Iba saliendo con una variedad de dulces perfectamente guardados en una cajita, más uno en mi boca, cuando un idiota de pelo negro me embistió.
Bueno, en realidad lo embestí yo, si tenemos en cuenta que él estaba de pie en la acera observando las ofertas en la pancarta mientras yo caminaba con mis pensamientos centrados en la hartera de pasteles que me iba a dar junto a mis hermanos y en la delicia del que ya estaba degustando. El punto es que choqué contra él, caí de culo contra el duro suelo y mis preciados pasteles quedaron esparcidos a mi alrededor.
Juro que mis ojos se aguaron por el dinero perdido y las delicias incomestibles y no por el golpe que me dejó las nalgas adoloridas por el resto del día y la piel de las palmas de mis manos ligeramente raspadas. Ah, y por el susto; porque sí me asusté, fundamentalmente, por el niño de porte demasiado intimidante para su edad que me sirvió de pared.
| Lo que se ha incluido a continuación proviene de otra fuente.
(** ** Cash, and what a sell's price does not touch *)

(** The cash balance after a call: a buy that fills [n > 0] takes
    [price * n] off it, a sell of a security in the portfolio adds
    [price * n] (also when [n = 0]), and the two paths that return early
    leave it alone; each is one [double] multiplication and one addition or
    subtraction. *)
Theorem cash_moves_by_the_fill (c c' : BrokerClient) (order : Order) (n : Z) :
  SubmitOrder c order = Some (n, c') ->
  GetCashBalance c' =
    match kind order, find (name (position order)) (portfolio_ c) with
    | Buy, _ =>
        if n =? 0 then GetCashBalance c
        else (GetCashBalance c - price (position order) * double_of_uint32 n)%float
    | Sell, None => GetCashBalance c
    | Sell, Some _ =>
        (GetCashBalance c + price (position order) * double_of_uint32 n)%float
    end.
Proof.
  intros Hs.
  destruct (SubmitOrder_path _ _ _ _ Hs)
    as [Hk _ -> ->|Hk _ Hn ->|Hk Hfind -> ->|pos Hk Hfind Hn Hsell]; rewrite Hk.
  - reflexivity.
  - destruct (n =? 0) eqn:E; [apply Z.eqb_eq in E; lia|]. reflexivity.
  - now rewrite Hfind.
  - rewrite Hfind. destruct (HandleSell_result _ _ _ Hsell) as (q & r & v & _ & ->).
    reflexivity.
Qed.

(** [cash_moves_by_the_fill] at [testBuySellCheckProfit]: selling at 200
    the 10 shares bought at 100. *)
Lemma cash_moves_by_the_fill_witness :
  exists c',
    SubmitOrder holding_AAPL (sell "AAPL" 10 200) = Some (10, c') /\
    GetCashBalance c' = 11000%float.
Proof.
  eexists. split; [vm_compute; reflexivity|].
  apply (cash_moves_by_the_fill holding_AAPL _ (sell "AAPL" 10 200) 10).
  vm_compute; reflexivity.
Defined.

(** The price of a sell order reaches the cash balance and the log only:
    two sells of the same security and quantity at different prices return
    the same quantity and leave the same portfolio (the recomputed average
    cost included) and the same FIFO queues. *)
Theorem sell_price_leaves_holdings
    (c c1 c2 : BrokerClient) (nm : string) (q n1 n2 : Z) (p1 p2 : float) :
  SubmitOrder c (sell nm q p1) = Some (n1, c1) ->
  SubmitOrder c (sell nm q p2) = Some (n2, c2) ->
  n1 = n2 /\
  portfolio_ c1 = portfolio_ c2 /\
  outstandingBuyOrderMap_ c1 = outstandingBuyOrderMap_ c2.
Proof.
  intros H1 H2.
  destruct (SubmitOrder_path _ _ _ _ H1)
    as [Hk _ _ _|Hk _ _ _|_ Hf1 -> ->|pos1 _ Hf1 Hn1 Hs1]; try discriminate Hk;
  destruct (SubmitOrder_path _ _ _ _ H2)
    as [Hk _ _ _|Hk _ _ _|_ Hf2 -> ->|pos2 _ Hf2 Hn2 Hs2]; try discriminate Hk;
  simpl in *; try congruence.
  - auto.
  - assert (pos2 = pos1) by congruence. subst pos2. subst n1 n2.
    destruct (HandleSell_result _ _ _ Hs1) as (qa & ra & va & Hda & Hc1).
    destruct (HandleSell_result _ _ _ Hs2) as (qb & rb & vb & Hdb & Hc2).
    simpl in Hda, Hdb. rewrite Hda in Hdb. injection Hdb as <- <- <-.
    rewrite Hc1, Hc2. repeat split.
Qed.

(** [sell_price_leaves_holdings] at [holding_AAPL]: 4 shares sold at 60 or
    at 200. *)
Lemma sell_price_leaves_holdings_witness :
  exists c1 c2,
    SubmitOrder holding_AAPL (sell "AAPL" 4 60) = Some (4, c1) /\
    SubmitOrder holding_AAPL (sell "AAPL" 4 200) = Some (4, c2) /\
    4 = 4 /\
    portfolio_ c1 = portfolio_ c2 /\
    outstandingBuyOrderMap_ c1 = outstandingBuyOrderMap_ c2.
Proof.
  do 2 eexists. split; [vm_compute; reflexivity|]. split; [vm_compute; reflexivity|].
  apply (sell_price_leaves_holdings holding_AAPL _ _ "AAPL" 4 4 4 60 200);
    vm_compute; reflexivity.
Defined.

(** ** The helpers and the tests of [BrokerClientTests.cpp] *)

Lemma SFeqb_sym (x y : spec_float) : SFeqb x y = SFeqb y x.
Proof.
  unfold SFeqb, SFcompare.
  destruct x as [sx|sx| |sx mx ex], y as [sy|sy| |sy my ey];
    try destruct sx; try destruct sy; try reflexivity;
    change (Pos.compare_cont Eq) with Pos.compare;
    destruct (Z.compare_spec ex ey), (Z.compare_spec ey ex); try lia; try reflexivity;
    destruct (Pos.compare_spec mx my), (Pos.compare_spec my mx);
    try lia; try reflexivity.
Qed.

Lemma float_eqb_sym (x y : float) : PrimFloat.eqb x y = PrimFloat.eqb y x.
Proof. rewrite !FloatAxioms.eqb_spec. apply SFeqb_sym. Qed.

(** [ordersEqual] is symmetric; two orders it accepts have the same kind,
    name and quantity and prices equal as [double]s; and it accepts an
    order against itself exactly when the price is not NaN. *)
Theorem ordersEqual_properties (a b : Order) :
  ordersEqual a b = ordersEqual b a /\
  (ordersEqual a b = true <->
   kind a = kind b /\
   name (position a) = name (position b) /\
   quantity (position a) = quantity (position b) /\
   PrimFloat.eqb (price (position a)) (price (position b)) = true) /\
  ordersEqual a a = negb (PrimFloat.is_nan (price (position a))).
Proof.
  unfold ordersEqual, positionsEqual. split; [|split].
  - rewrite (float_eqb_sym (price (position a))), (String.eqb_sym (name (position a))),
      (Z.eqb_sym (quantity (position a))).
    destruct (kind a), (kind b); reflexivity.
  - rewrite !andb_true_iff, String.eqb_eq, Z.eqb_eq.
    destruct (kind a), (kind b); simpl; split; intros H;
      try (destruct H as [H _]; discriminate H); tauto.
  - rewrite String.eqb_refl, Z.eqb_refl. unfold PrimFloat.is_nan.
    rewrite negb_involutive. destruct (kind a); simpl; now rewrite andb_true_r.
Qed.

(** [main] of the test file runs to its end on the embedding: no [assert]
    of the seven tests fails and no test indexes a vector past its end. *)
Lemma all_tests_pass : main = Some tt.
Proof. vm_compute; reflexivity. Qed.

End Behaviour.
Mi corazón latió como loco apenas mis ojos repararon en él, y su ceño y labios fruncidos me dijeron que estaba enojado.
Y para que me vayan conociendo, a mí a impulsiva o suicida, como suele decir Esteban, uno de mis hermanos menores, no me gana nadie; así que me levanté con rapidez y me crucé de brazos.
—¿Acaso estás ciego? ¿Por qué no te fijas por dónde vas?
No me juzguen, ¿vale? En ese entonces solía culpar a otros por mis acciones. Era más fácil que enfrentar las consecuencias de mi actuar, aunque, por lo general, terminaba castigada tanto por mi metedura de pata como por mentirosa.